== WHAT IS EXPECTED ==
Only the lines from the line containing "- split; [destruct" to the end of the records, both included, belong in the answer, copied exactly.

== RECORDS SHOWN ==
++++
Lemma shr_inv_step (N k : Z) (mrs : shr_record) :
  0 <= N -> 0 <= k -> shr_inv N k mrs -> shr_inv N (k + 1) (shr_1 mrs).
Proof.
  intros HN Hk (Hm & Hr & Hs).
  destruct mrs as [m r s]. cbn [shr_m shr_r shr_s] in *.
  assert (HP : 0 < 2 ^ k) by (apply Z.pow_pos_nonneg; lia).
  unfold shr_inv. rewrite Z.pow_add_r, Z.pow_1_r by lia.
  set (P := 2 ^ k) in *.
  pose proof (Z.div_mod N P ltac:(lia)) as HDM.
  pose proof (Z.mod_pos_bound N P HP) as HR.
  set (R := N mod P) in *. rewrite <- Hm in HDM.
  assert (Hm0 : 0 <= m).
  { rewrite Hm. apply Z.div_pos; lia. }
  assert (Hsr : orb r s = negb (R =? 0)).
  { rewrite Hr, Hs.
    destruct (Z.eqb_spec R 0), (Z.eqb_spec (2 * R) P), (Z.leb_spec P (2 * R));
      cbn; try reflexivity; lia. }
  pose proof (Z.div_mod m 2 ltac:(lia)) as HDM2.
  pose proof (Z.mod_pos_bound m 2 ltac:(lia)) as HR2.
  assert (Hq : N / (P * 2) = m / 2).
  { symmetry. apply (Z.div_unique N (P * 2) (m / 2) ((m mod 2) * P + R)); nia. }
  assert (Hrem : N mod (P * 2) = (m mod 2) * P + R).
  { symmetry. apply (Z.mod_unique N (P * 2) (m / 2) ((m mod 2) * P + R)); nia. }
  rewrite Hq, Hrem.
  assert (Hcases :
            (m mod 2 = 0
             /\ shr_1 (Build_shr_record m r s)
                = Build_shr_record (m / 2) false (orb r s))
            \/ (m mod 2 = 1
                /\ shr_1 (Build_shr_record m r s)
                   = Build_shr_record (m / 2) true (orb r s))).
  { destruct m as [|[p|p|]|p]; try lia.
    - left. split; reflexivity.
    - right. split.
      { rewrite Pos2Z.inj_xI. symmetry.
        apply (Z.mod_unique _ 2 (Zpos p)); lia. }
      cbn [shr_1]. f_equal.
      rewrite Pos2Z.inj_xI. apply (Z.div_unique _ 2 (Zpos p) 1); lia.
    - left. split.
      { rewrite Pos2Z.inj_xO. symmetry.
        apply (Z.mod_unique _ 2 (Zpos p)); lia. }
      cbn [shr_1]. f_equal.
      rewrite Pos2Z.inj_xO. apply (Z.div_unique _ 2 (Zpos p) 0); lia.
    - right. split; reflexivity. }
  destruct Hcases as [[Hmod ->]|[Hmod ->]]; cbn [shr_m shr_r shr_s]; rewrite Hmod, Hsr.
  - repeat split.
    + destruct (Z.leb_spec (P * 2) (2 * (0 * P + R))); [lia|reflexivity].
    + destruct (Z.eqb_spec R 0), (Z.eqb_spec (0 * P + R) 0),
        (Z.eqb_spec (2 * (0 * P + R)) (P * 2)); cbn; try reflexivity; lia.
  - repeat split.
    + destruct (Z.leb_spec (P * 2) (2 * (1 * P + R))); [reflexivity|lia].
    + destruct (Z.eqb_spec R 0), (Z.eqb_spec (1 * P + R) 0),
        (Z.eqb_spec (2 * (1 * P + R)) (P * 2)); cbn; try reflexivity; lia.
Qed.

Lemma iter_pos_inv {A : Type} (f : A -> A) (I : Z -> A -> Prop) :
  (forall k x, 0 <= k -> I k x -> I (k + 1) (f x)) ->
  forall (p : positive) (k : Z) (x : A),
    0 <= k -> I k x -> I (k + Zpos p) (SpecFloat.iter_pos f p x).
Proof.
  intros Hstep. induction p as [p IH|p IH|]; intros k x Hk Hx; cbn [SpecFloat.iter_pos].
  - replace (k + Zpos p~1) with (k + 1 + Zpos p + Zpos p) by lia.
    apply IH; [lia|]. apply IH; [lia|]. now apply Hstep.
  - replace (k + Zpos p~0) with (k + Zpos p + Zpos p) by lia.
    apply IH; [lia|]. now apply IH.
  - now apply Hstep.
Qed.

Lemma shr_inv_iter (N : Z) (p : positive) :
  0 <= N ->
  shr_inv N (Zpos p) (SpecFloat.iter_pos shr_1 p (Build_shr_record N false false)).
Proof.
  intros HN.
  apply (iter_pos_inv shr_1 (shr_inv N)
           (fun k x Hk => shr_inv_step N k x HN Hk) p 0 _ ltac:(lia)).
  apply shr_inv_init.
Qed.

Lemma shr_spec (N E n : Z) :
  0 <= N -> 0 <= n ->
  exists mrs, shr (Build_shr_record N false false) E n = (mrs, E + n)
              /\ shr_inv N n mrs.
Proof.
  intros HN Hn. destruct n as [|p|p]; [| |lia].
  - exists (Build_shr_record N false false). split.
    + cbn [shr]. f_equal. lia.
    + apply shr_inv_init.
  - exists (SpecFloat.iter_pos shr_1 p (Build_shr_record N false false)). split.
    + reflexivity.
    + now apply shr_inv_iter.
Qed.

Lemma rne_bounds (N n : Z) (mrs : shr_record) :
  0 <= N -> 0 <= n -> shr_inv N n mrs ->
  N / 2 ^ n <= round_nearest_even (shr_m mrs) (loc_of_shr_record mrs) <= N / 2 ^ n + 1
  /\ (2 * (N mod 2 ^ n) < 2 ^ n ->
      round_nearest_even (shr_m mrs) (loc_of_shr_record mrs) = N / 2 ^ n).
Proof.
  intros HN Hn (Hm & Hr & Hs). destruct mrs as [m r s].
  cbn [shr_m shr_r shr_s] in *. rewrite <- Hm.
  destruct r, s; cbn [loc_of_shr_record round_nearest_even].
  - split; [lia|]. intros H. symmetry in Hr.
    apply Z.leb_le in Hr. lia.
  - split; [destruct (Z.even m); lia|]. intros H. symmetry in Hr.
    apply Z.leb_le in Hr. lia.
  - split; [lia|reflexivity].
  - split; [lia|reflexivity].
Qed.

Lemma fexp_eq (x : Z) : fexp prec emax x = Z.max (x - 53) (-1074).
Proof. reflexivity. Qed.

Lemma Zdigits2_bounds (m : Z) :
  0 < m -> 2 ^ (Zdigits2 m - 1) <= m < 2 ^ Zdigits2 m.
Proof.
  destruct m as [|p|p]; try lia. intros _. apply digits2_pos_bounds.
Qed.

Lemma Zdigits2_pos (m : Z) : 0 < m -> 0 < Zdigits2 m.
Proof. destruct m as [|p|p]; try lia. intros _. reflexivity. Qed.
++++
== ANSWER BOX ==
  - split; [destruct (Z.even m); lia|]. intros H. symmetry in Hr.
    apply Z.leb_le in Hr. lia.
  - split; [lia|reflexivity].
  - split; [lia|reflexivity].
Qed.

Lemma fexp_eq (x : Z) : fexp prec emax x = Z.max (x - 53) (-1074).
Proof. reflexivity. Qed.

Lemma Zdigits2_bounds (m : Z) :
  0 < m -> 2 ^ (Zdigits2 m - 1) <= m < 2 ^ Zdigits2 m.
Proof.
  destruct m as [|p|p]; try lia. intros _. apply digits2_pos_bounds.
Qed.

Lemma Zdigits2_pos (m : Z) : 0 < m -> 0 < Zdigits2 m.
Proof. destruct m as [|p|p]; try lia. intros _. reflexivity. Qed.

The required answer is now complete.